Camera Obscura or “Pinhole Photography”
In 1685, the camera obscura was properly discovered by people, however, the earliest known account of a camera obscura was given by a Chinese philosopher in 400BC. This was the first invention that allowed people to see the light through a hole in the wall. This made it possible to see the light from objects and this was the first idea of “photography”. The invention of the camera obscura is still used today and can be known as “pinhole photography” now.
First “photograph”
In 1802, Thomas Wedgwood did experiments using silver nitrates to create a photographic image. He discovered that silver nitrate could be used to make light by heating. He managed to produce inside a camera obscura a black and white negative image on paper or white leather treated with silver nitrate. However, he only saw the image for a second, and then the image continued to go black until it disappeared. What he did wrong was that he didn’t know how to prevent the image from disappearing unlike photographers like Henry Fox-Talbot and Louis Daguerre.

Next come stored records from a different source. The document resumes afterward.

(* ===== verification/ManagerProps.v ===== *)
(** * Properties of the process set-up

    The permissions the operator asks for suffice for everything it does, the
    controller watches everything the reconciler reads or writes, and the
    options of the manager have safe defaults. *)

From S2P Require Import Prelude GoStd KubeTypes ApiTypes KubeLib Resources Effects Status.
From S2P Require Import Events Reconciler Manager CommandLine RefKube Samples StatusProps UpgradeProps.
From S2P Require Import ConvergenceProps EventProps ReconcileProps ManagedProps.

(** ** Permissions *)

(** The kind of object an operation reads or writes. *)
Definition touchedKind (o : Op) : option Kind :=
  match o with
  | OpGet k _ => Some k
  | OpListRuntimes _ => Some KTrussiumRuntime
  | OpCreateOrUpdate k _ _ => Some k
  | OpDelete k _ => Some k
  | OpStatusUpdate _ => Some KTrussiumRuntime
  | _ => None
  end.

Definition watchedKinds (s : ControllerSetup) : list Kind :=
  (cs_For s).1 :: cs_Owns s ++ (cs_Watches s).*1.

Section Operations.
Context `{K8sLib}.

(** A property that holds of each operation the reconciler uses holds of all
    its operations. *)
Lemma reconcile_ops (P : Op → Prop) rc clk req tr res :
  (∀ key, P (OpGet KTrussiumRuntime key)) → (∀ o, secretOp o → P o) → (∀ o, reportOp o → P o) →
  (∀ k cur m, k ∈ managedKinds → P (OpCreateOrUpdate k cur m)) →
  (∀ k key, k ∈ managedKinds → P (OpDelete k key)) →
  P OpNow → (∀ l, P (OpCountReconciliation l)) → (∀ l d, P (OpObserveDuration l d)) →
  exec (Reconcile rc clk req) tr res → Forall (λ c, P (call_op c)) tr.
Proof.
  intros Hrt Hsec Hrep Hcu Hdel Hnow Hcount Hobs (t1 & t2 & body & Hb & ->)%reconcile_course.
  assert (Hhandler : ∀ r v (err : option GoError) tr res,
    exec (match err with
          | Some err => handleReconciliationFailure rc clk r (copyRuntimeStatus (rt_Status r)) err
          | None => reportStatus rc clk r (copyRuntimeStatus (rt_Status r)) v
          end) tr res → Forall (λ c, P (call_op c)) tr).
  { intros r v err tr' res' He. eapply allOps_exec; [|exact He]. eapply allOps_mono; [apply Hrep|].
    destruct err; [apply handleFailure_ops|apply reportStatus_ops]. }
  assert (Hvalid : ∀ r tr v, exec (validateSecretReferences r) tr v →
    Forall (λ c, P (call_op c)) tr).
  { intros r tr' v He. eapply allOps_exec; [|exact He].
    eapply allOps_mono; [apply Hsec|apply validateSecrets_ops]. }
  assert (Hcore : ∀ r, allOps P (reconcileCoreResources r)).
  { intros r.
    assert (Hstep : ∀ kind step rest, allOps P (step r) → allOps P rest →
      allOps P (reconcileStep r kind step rest)).
    { intros kind step rest Hs Hr. unfold reconcileStep. apply allOps_bind; [done|]. by intros [e|]. }
    assert (Hin : ∀ k, bool_decide (k ∈ managedKinds) = true → k ∈ managedKinds)
      by (intros k; apply bool_decide_eq_true).
    unfold reconcileCoreResources. repeat apply Hstep; try done;
      try (split; [apply Hcu, Hin; reflexivity|by intros]).
    - unfold reconcileNetworkPolicy.
      destruct (spec_NetworkPolicy (rt_Spec r)) as [np|]; [destruct (rnp_Enabled np)|];
        all_ops; try split; try by intros; first [apply Hcu|apply Hdel]; apply Hin; reflexivity.
    - unfold reconcileHorizontalPodAutoscaler. destruct (autoscalingEnabled r);
        all_ops; try split; try by intros; first [apply Hcu|apply Hdel]; apply Hin; reflexivity. }
  cbv zeta. rewrite Forall_cons, Forall_app, !Forall_cons, Forall_nil. simpl.
  split; [done|]. split; [|auto].
  destruct Hb as [e|r t Hd|r v tr1 tr2 res Hd H1 Hv H2|r tr1 tr2 tr3 err res Hd H1 H2 H3];
    rewrite Forall_cons; (split; [apply Hrt|]); rewrite ?Forall_app; [done|done|..];
    split_and!; eauto using allOps_exec.
Qed.

End Operations.

(** C37. Whatever the API server answers, every operation of a reconciliation
    and of the Secret mapping is covered by the RBAC rules the operator asks
    for; in particular Secrets and the specification of runtimes are never
    written. *)
Theorem operations_permitted `{K8sLib} rc clk (req : NamespacedName) (secret : Secret)
    (tr1 tr2 : list Call) (res : option GoError) (reqs : list NamespacedName) :
  exec (Reconcile rc clk req) tr1 res → exec (mapSecretToRuntimes secret) tr2 reqs →
  Forall (λ c, permitted (call_op c) = true) (tr1 ++ tr2).
Proof.
  intros H1 H2. apply Forall_app. split.
  - eapply (reconcile_ops (λ o, permitted o = true)); [..|exact H1]; try done.
    + intros o Ho. destruct o as [[]| | | | | | | |]; try done; reflexivity.
    + intros o Ho. destruct o as [[]| | | | | | | |]; try done; reflexivity.
    + intros k cur m Hk. assert (Hall : Forall (λ k, ∀ cur m, permitted (OpCreateOrUpdate k cur m) = true) managedKinds)
        by (repeat constructor). by apply (proj1 (Forall_forall _ _) Hall k Hk).
    + intros k key Hk. assert (Hall : Forall (λ k, ∀ key, permitted (OpDelete k key) = true) managedKinds)
        by (repeat constructor). by apply (proj1 (Forall_forall _ _) Hall k Hk).
  - unfold mapSecretToRuntimes in H2. apply exec_bind in H2 as (x & y & resp & -> & Hp & He).
    apply exec_perform in Hp as ->. destruct resp; apply exec_ret in He as [-> _];
      constructor; done.
Qed.

Lemma operations_permitted_witness :
  Forall (λ c, permitted (call_op c) = true)
    (healthyRun.1 ++ (replay healthyAnswers (mapSecretToRuntimes sampleSecret)).1).
Proof.
  exact (@operations_permitted RefKube.lib (mkReconciler true) sampleClock (rt_key sampleRuntime)
    sampleSecret healthyRun.1 _ healthyRun.2 _ healthyRun_exec
    (exec_replay healthyAnswers (mapSecretToRuntimes sampleSecret))).
Defined.

(** The controller watches every kind of object that a reconciliation
    reads or writes, and owns every kind it creates, updates or deletes, so
    that outside changes of them reach the reconciler. *)
Theorem touched_kinds_watched `{K8sLib} rc clk (req : NamespacedName) (tr : list Call)
    (res : option GoError) :
  exec (Reconcile rc clk req) tr res →
  Forall (λ c, (∀ k, touchedKind (call_op c) = Some k → k ∈ watchedKinds SetupWithManager)
             ∧ (∀ k key, resourceWrite (call_op c) = Some (k, key) →
                         k ∈ cs_Owns SetupWithManager)) tr.
Proof.
  assert (Hin : ∀ k, k ∈ watchedKinds SetupWithManager).
  { intros k. apply (bool_decide_unpack _). by destruct k. }
  apply (reconcile_ops (λ o, (∀ k, touchedKind o = Some k → k ∈ watchedKinds SetupWithManager)
    ∧ (∀ k key, resourceWrite o = Some (k, key) → k ∈ cs_Owns SetupWithManager))); try done.
  - intros o Ho. split; [auto|]. by destruct o as [[]| | | | | | | |].
  - intros o Ho. split; [auto|]. by destruct o as [[]| | | | | | | |].
  - intros k cur m Hk. split; [auto|]. intros k' key Hw. by injection Hw as <- _.
  - intros k key Hk. split; [auto|]. intros k' key' Hw. by injection Hw as <- _.
Qed.

Lemma touched_kinds_watched_witness :
  Forall (λ c, ∀ k, touchedKind (call_op c) = Some k → k ∈ watchedKinds SetupWithManager)
    healthyRun.1.
Proof.
  eapply Forall_impl.
  - exact (@touched_kinds_watched RefKube.lib (mkReconciler true) sampleClock (rt_key sampleRuntime)
      healthyRun.1 healthyRun.2 healthyRun_exec).
  - intros c [Hc _]. exact Hc.
Defined.

(** ** Scheme *)

Lemma init_knows `{SchemeLaws} :
  ∃ scheme, init = Some scheme ∧ ∀ k, kindVersion k ∈ scheme.
Proof.
  destruct (client_go_adds ∅) as (s & Hs & Hk). unfold init, AddToScheme, SchemeBuilder.
  rewrite Hs, builder_add. unfold addKnownTypes. eexists. split; [done|].
  intros k. apply add_group_version_keeps. destruct (decide (k = KTrussiumRuntime)) as [->|Hne].
  - apply add_known_types. by left.
  - by apply add_known_types_keeps, Hk.
Qed.

(** Registration as insertion into the set. *)
Module RefScheme.

Definition builtin : list Kind :=
  [KSecret; KConfigMap; KServiceAccount; KService; KDeployment; KPodDisruptionBudget;
   KNetworkPolicy; KHorizontalPodAutoscaler].

#[export] Instance lib : SchemeLib := {|
  AddKnownTypes gv kinds s := list_to_set ((λ kind, (gv, kind)) <$> kinds) ∪ s;
  AddToGroupVersion gv s := {[(gv, "WatchEvent")]} ∪ s;
  BuilderAddToScheme fs s :=
    foldl (λ acc f, match acc with Ok s => f s | Err e => Err e end) (Ok s) fs;
  ClientGoAddToScheme s := Ok (list_to_set (kindVersion <$> builtin) ∪ s)
|}.

#[export] Instance laws : @SchemeLaws lib.
Proof.
  split; try done.
  - intros gv kinds s kind Hin. apply elem_of_union_l, elem_of_list_to_set.
    by apply (list_elem_of_fmap_2 (λ kind, (gv, kind))).
  - intros gv kinds s x Hx. unfold AddKnownTypes, lib. set_solver.
  - intros gv s x Hx. unfold AddToGroupVersion, lib. set_solver.
  - intros s. eexists. split; [done|]. intros k Hk. apply elem_of_union_l, elem_of_list_to_set.
    apply list_elem_of_fmap_2. apply (bool_decide_unpack _). by destruct k.
Qed.

End RefScheme.

(** A registry as the list of its collectors. *)
Module RefRegistry.

Definition register (c : Collector) (reg : option (list Collector)) : option (list Collector) :=
  l ← reg;
  if validCollector c && negb (bool_decide (collectorName c ∈ collectorName <$> l))
  then Some (c :: l) else None.

#[export] Instance lib : RegistryLib (list Collector) := {|
  MustRegister cs reg := foldr register (Some reg) cs;
  gathered reg := reg
|}.

#[export] Instance laws : RegistryLaws (list Collector).
Proof.
  intros cs reg. induction cs as [|c cs IH]; intros Hv Hnd Hnew; simpl.
  - exists reg. split; [done|]. set_solver.
  - apply Forall_cons in Hv as [Hc Hv]. apply NoDup_cons in Hnd as [Hn Hnd].
    destruct IH as (l & Hl & Hin); [done|done|set_solver|]. simpl in Hl. rewrite Hl. simpl.
    rewrite Hc, bool_decide_false; simpl.
    + exists (c :: l). split; [done|]. set_solver.
    + intros (c' & Heq & Hc')%list_elem_of_fmap. apply Hin in Hc' as [Hc'|Hc'].
      * apply Hn. rewrite Heq. by apply list_elem_of_fmap_2.
      * by apply (Hnew c c'); [left|..].
Qed.

End RefRegistry.

(** ** Manager options *)

(** The configuration of a server's connections after its options. *)
Definition negotiated (o : ServerOptions) (c : TLSConfig) : list string :=
  tls_NextProtos (foldl (λ c f, f c) c (so_TLSOpts o)).

(** The collectors are valid, so they can be registered beside others. *)
Lemma metrics_registered `{RegistryLaws R} (reg : R) :
  (∀ c, c ∈ gathered reg → collectorName c ≠ "trussium_operator_runtime_reconciliations_total"
     ∧ collectorName c ≠ "trussium_operator_runtime_reconciliation_duration_seconds") →
  ∃ reg', initMetrics reg = Some reg' ∧ runtimeReconciliationsTotal ∈ gathered reg'
    ∧ runtimeReconciliationDurationSeconds ∈ gathered reg'.
Proof.
  intros Hnew.
  destruct (must_register [runtimeReconciliationsTotal; runtimeReconciliationDurationSeconds] reg)
    as (reg' & Hreg & Hin).
  - by repeat constructor.
  - by apply (bool_decide_unpack _).
  - intros c c' Hc Hc'. destruct (Hnew c' Hc').
    apply elem_of_cons in Hc as [->|Hc]; [done|]. by apply list_elem_of_singleton in Hc as ->.
  - exists reg'. split; [exact Hreg|]. by split; apply Hin; left; [left|right; left].
Qed.

(** C38. Start-up: both servers refuse HTTP/2 unless the flag enables it; the
    metrics endpoint authenticates its clients exactly when it is served
    securely, which is the default; with a watch namespace the cache is limited
    to it; the arguments of the Helm chart are read as flags, to exactly the
    leader election and watch namespace its values ask for and a secured metrics
    endpoint on port 8443; the manager starts only after every earlier step succeeded, and the
    exit status is 0 exactly when no step failed.  The scheme is built without a
    panic and knows every kind of object the operator reads or writes, under the
    API version that owner references to the runtime carry; and both collectors
    are registered without a panic in a registry that does not know their names. *)
Theorem startup_safe `{SchemeLaws} `{LibraryFlags L} `{RegistryLaws R} (f : Flags) (c : TLSConfig)
    (outcome : StartupStep → option GoError) (z : L) :
  let o := managerOptions f in
  (∃ scheme, init = Some scheme ∧ (∀ k, kindVersion k ∈ scheme)
     ∧ ∀ r, (or_APIVersion (runtimeOwner r), or_Kind (runtimeOwner r)) ∈ scheme)
  ∧ (∀ reg : R,
       (∀ c, c ∈ gathered reg → collectorName c ≠ "trussium_operator_runtime_reconciliations_total"
          ∧ collectorName c ≠ "trussium_operator_runtime_reconciliation_duration_seconds") →
       ∃ reg', initMetrics reg = Some reg' ∧ runtimeReconciliationsTotal ∈ gathered reg'
         ∧ runtimeReconciliationDurationSeconds ∈ gathered reg')
  ∧ (enableHTTP2 f = false →
     negotiated (opt_Metrics o) c = ["http/1.1"] ∧ negotiated (opt_Webhook o) c = ["http/1.1"])
  ∧ (so_SecureServing (opt_Metrics o) = true ↔
     so_FilterProvider (opt_Metrics o) = Some WithAuthenticationAndAuthorization)
  ∧ so_SecureServing (opt_Metrics (managerOptions defaultFlags)) = true
  ∧ (watchNamespace f ≠ EmptyString → opt_DefaultNamespaces o = [watchNamespace f])
  ∧ (∀ leader ns, ∃ g, mainArgs (chartArgs leader ns) z outcome = main g outcome
     ∧ let o := managerOptions g in
       opt_LeaderElection o = leader ∧ opt_HealthProbeBindAddress o = ":8081"
       ∧ so_BindAddress (opt_Metrics o) = ":8443" ∧ so_SecureServing (opt_Metrics o) = true
       ∧ opt_DefaultNamespaces o = if decide (ns = EmptyString) then [] else [ns])
  ∧ (StepStart ∈ (main f outcome).1 →
     ∀ s, s ∈ startupSteps f → s ≠ StepStart → outcome s = None)
  ∧ ((main f outcome).2 = 0%Z ↔ ∀ s, s ∈ startupSteps f → outcome s = None).
Proof.
  intros o. split_and!.
  - destruct init_knows as (scheme & Hi & Hk). exists scheme. split; [done|]. split; [done|].
    intros r. exact (Hk KTrussiumRuntime).
  - apply metrics_registered.
  - intros Hh. unfold negotiated, o, managerOptions, metricsServerOptions, webhookServerOptions,
      withCerts, tlsOpts. simpl. rewrite Hh. by repeat case_decide.
  - unfold o, managerOptions, metricsServerOptions, withCerts. simpl.
    case_decide; simpl; by destruct (secureMetrics f).
  - done.
  - intros Hn. simpl. by rewrite decide_False.
  - intros leader ns. exists (mkFlags ":8443" ":8081" leader true EmptyString "tls.crt" "tls.key"
      EmptyString "tls.crt" "tls.key" false ns).
    split; [|done]. unfold chartArgs, mainArgs.
    destruct (decide (ns = EmptyString)) as [->|Hn]; by destruct leader.
  - unfold main, startupSteps. simpl.
    destruct (outcome StepGetConfig) eqn:Hcfg; [set_solver|].
    destruct (outcome (StepNewManager _)) eqn:Ho1; [set_solver|].
    destruct (outcome StepSetupController) eqn:Ho2; [set_solver|].
    destruct (outcome StepAddHealthz) eqn:Ho3; [set_solver|].
    destruct (outcome StepAddReadyz) eqn:Ho4; [set_solver|]. set_solver.
  - assert (Hrun : ∀ steps, (runSteps outcome steps).2 = 0%Z ↔ ∀ s, s ∈ steps → outcome s = None).
    { induction steps as [|s steps IH]; simpl; [set_solver|].
      destruct (outcome s) eqn:Hs; simpl.
      - split; [done|]. intros Hall. rewrite Hall in Hs by by left. done.
      - destruct (runSteps outcome steps) as [dn code]. simpl in *. rewrite IH. set_solver. }
    apply Hrun.
Qed.

Lemma startup_safe_witness :
  (∃ scheme, @init RefScheme.lib = Some scheme)
  ∧ (∃ reg, @initMetrics _ RefRegistry.lib [] = Some reg)
  ∧ negotiated (opt_Metrics (managerOptions defaultFlags)) (mkTLS ["h2"; "http/1.1"]) = ["http/1.1"]
  ∧ (main defaultFlags (λ _, None)).2 = 0%Z.
Proof.
  pose proof (@startup_safe RefScheme.lib RefScheme.laws _ RefFlags.flags
    _ RefRegistry.lib RefRegistry.laws defaultFlags
    (mkTLS ["h2"; "http/1.1"]) (λ _, None) []) as ((scheme & Hs & _) & Hm & Hh & _ & _ & _ & _ & _ & H0).
  split; [exists scheme; exact Hs|]. split.
  { destruct (Hm []) as (reg & Hreg & _); [intros c Hc; by apply not_elem_of_nil in Hc|].
    exists reg. exact Hreg. }
  split; [apply Hh; reflexivity|]. apply H0. reflexivity.
Defined.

Heliography & Joseph Nicephore Niepce
Joseph Nicephore Niepce was the first to make a permanent photographic image. Niepce fled the French Revolution but returned to serve in the French army. Dismissed because of ill health, he remained engaged in research for the rest of his life.
Heliography is a technique that he created, using a printing plate and engraving the image into it, this was done 1825. He worked closely with Louis Daguerre, helping him make the Daguerreotype.
How is heliography done? Traces of solar energy are burnt into the film material using self-constructed devices and lenses. Afterwards, the shots are enlarged and printed on paper or the film sheets are directly shown in light-boxes.
Louis Daguerre and Daguerreotypes
Louis Dagueterre, a French painter and physicist, invented the first practical process of photography, known as the Daguerrotype. He worked closely with Joseph Nicephore Niepce .Though the first permanent photograph from nature was made in 1826/27 it required about eight hours’ exposure time, however Duerrotypes only required 20 to 30 minutes exposure time.
Daguerreotype was the first publicly available photographic process and it was widely used during the 1840s and 1850s. The name refers to an image created through this process, a daguerreotype is not flexible and is rather heavy. The daguerreotype is detailed and sharp, and is very fragile.
The one downside to the Daguerreotype is that only one copy of the image could be created with the technique which is why they were quite expensive to do. Louis Daguerre was believed to just be in it for the money, nothing else.
He was the first photographer to release an image depicting people, here it is:
Henry Fox Talbot & Calotype
Henry Fox Talbot was an inventor that couldn’t draw but wanted to express how he was feeling through images so he invented mousetraps (the camera).
He accidentally produced a negative instead of a positive but then realised that he could make as many positives as he wanted using the negative, then leading to his technique, “Calotypes”.
It was created by using a sheet of paper coated with silver chloride and exposing it to light in a camera obscura; those areas hit by light became dark in tone, yielding a negative image. The biggest aspect of the process lay in Talbot’s discovery of a chemical (gallic acid) that could be used to “develop” the image on the paper.
Robert Cornelius & Self-Portraiture
Robert Cornelius was an American photographer and pioneer in the history of photography. His self-portrait taken in 1839 is the first known photographic portrait of a person taken in the United States.
Cornelius attempted to perfect the daguerreotype, Cornelius took a self-portrait outside the family store. The technique he used required him to sit motionless for 10 to 15 minutes, taking the image by removing the lens cap and then going into frame where he sat for a minute before covering up the lens again.
Julia Margeret Cameron & Pictorialism
Julia Margaret Cameron is known for her soft-focus close-ups of famous Victorian men and for illustrative images depicting characters from mythology, Christianity, and literature, she was an ambitious and devoted photographer. Cameron is best known today for her moving and sensitive portraits of eminent Victorians. A paramount example is her 1867 photograph of Sir John F. W. Herschel, in which he looks directly at the camera, emerging from the shadows of the images.
Cameron and her pictorialist contemporaries pursued painterly compositions, subjects, and qualities, hoping to elevate photography to a high quality of art. A representation of a person or thing in a work of art.
Henry Mullins & Carte-de-Visit
Henry Mullins moved to Jersey from London in 1848 setting up a studio called the “Royal Saloon”. At the beginning he worked with another man but by 1849 he was working alone in the same studio he would end up working in for the next 26 years.
His speciality was “Carte de Visite”. Most of the time, he would take 16 images at a time and between 1850-1873 he made around 900 cartes de visites. Because, at the time pictures were expensive, it was mostly influential people that had their photos taken.